Assignment
For the entries below, report the number of lines where the string "keys" appears, and only that number.
┌──
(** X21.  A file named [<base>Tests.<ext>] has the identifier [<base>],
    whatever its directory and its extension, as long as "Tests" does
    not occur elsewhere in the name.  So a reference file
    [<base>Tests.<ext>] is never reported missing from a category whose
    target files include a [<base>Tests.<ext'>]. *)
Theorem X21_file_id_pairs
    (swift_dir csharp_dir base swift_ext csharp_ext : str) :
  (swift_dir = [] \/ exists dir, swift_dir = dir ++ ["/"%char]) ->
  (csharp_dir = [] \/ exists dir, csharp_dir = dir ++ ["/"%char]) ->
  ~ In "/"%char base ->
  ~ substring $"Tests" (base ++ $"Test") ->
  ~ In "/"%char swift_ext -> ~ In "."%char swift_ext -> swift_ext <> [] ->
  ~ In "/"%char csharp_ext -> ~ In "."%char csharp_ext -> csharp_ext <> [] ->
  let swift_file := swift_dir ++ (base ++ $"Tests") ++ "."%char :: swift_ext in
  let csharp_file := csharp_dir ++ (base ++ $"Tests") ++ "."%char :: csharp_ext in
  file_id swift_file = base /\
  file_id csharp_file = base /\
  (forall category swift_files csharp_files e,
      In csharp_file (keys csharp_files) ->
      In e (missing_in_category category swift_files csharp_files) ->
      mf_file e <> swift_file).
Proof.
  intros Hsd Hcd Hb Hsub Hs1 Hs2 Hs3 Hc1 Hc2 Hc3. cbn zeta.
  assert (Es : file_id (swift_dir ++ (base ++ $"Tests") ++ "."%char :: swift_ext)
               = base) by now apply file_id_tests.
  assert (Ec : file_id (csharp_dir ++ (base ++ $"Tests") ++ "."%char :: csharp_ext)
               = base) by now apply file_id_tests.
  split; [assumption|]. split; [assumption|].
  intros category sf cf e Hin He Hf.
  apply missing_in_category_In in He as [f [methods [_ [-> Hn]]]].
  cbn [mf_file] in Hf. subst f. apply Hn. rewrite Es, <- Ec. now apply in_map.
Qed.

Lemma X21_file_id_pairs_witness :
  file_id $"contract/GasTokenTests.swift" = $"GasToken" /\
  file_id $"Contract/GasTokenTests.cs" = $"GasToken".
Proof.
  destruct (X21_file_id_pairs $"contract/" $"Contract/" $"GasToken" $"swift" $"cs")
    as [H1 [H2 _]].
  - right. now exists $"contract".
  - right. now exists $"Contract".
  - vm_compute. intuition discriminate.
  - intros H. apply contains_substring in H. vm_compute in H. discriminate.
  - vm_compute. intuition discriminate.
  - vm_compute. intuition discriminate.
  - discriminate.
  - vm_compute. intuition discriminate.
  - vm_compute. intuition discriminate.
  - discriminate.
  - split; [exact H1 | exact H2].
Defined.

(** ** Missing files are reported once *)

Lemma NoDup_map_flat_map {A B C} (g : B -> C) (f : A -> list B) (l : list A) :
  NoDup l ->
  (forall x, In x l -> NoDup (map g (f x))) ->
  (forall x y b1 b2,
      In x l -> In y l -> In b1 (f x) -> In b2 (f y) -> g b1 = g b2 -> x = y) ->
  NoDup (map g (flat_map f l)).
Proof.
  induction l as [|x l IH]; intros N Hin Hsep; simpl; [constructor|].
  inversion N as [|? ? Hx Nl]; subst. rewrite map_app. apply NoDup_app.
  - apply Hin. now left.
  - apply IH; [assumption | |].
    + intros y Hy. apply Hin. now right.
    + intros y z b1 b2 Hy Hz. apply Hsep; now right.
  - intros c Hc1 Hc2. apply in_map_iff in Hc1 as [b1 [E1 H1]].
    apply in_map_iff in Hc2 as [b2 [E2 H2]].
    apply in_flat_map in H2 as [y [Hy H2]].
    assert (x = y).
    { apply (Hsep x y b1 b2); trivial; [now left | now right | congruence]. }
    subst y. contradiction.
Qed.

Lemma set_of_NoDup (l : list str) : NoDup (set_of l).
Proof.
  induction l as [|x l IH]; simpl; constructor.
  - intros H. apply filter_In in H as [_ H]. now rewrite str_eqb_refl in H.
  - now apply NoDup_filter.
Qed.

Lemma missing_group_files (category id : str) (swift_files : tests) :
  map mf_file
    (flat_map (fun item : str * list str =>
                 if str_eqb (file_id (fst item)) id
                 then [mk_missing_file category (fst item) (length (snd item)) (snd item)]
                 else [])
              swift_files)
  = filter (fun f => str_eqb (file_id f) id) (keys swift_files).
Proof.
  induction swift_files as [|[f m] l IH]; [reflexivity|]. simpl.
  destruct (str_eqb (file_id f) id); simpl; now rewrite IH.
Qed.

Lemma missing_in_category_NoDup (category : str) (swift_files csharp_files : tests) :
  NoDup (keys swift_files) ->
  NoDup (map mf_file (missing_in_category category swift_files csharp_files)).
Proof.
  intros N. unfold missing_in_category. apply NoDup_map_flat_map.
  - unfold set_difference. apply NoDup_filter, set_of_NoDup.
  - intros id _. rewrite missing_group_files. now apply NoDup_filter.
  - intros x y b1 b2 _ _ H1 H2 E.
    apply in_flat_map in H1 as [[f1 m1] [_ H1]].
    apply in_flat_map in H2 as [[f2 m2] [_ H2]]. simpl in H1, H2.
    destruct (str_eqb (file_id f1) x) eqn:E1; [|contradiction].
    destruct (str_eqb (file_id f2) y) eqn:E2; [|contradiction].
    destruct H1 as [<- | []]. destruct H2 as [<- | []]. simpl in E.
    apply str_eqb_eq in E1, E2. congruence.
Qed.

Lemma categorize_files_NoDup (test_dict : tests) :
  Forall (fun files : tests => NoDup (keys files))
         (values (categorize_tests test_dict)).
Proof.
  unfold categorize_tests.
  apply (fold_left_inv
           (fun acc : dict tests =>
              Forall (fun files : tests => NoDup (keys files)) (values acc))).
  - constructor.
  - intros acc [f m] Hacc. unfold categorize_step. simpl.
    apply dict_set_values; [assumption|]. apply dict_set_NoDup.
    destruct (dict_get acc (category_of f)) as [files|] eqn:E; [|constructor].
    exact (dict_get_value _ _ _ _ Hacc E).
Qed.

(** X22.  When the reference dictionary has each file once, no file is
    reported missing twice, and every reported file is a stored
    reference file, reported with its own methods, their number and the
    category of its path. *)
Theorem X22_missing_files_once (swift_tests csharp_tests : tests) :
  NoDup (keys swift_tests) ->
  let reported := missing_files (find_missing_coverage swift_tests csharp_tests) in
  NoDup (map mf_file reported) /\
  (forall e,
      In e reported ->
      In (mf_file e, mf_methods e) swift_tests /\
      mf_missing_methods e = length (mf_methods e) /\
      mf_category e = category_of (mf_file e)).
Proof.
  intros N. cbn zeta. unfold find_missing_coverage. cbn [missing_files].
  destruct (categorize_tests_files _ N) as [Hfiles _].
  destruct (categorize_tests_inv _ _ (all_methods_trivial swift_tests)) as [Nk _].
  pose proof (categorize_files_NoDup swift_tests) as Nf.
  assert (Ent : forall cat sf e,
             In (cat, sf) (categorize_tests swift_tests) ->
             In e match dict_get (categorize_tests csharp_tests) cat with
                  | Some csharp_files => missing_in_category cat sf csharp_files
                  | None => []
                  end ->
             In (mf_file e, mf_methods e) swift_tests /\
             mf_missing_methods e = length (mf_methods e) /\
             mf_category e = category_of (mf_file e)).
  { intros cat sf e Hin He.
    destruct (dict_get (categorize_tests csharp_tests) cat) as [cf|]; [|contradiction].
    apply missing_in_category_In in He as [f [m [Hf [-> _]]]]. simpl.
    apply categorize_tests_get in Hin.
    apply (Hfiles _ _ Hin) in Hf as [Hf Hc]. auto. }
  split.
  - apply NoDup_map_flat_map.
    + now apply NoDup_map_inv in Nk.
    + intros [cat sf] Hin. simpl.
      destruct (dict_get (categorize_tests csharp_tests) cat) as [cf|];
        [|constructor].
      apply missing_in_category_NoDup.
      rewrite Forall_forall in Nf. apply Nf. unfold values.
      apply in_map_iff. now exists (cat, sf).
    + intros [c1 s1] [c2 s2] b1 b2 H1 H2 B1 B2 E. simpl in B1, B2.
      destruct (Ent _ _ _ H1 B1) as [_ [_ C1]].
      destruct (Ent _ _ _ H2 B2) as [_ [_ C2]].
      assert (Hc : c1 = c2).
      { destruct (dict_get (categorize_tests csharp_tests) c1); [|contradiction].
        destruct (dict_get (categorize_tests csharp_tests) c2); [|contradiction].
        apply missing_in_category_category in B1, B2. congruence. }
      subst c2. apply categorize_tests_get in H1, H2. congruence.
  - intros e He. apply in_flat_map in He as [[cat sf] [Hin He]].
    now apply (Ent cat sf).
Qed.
└──
Answer to this task
6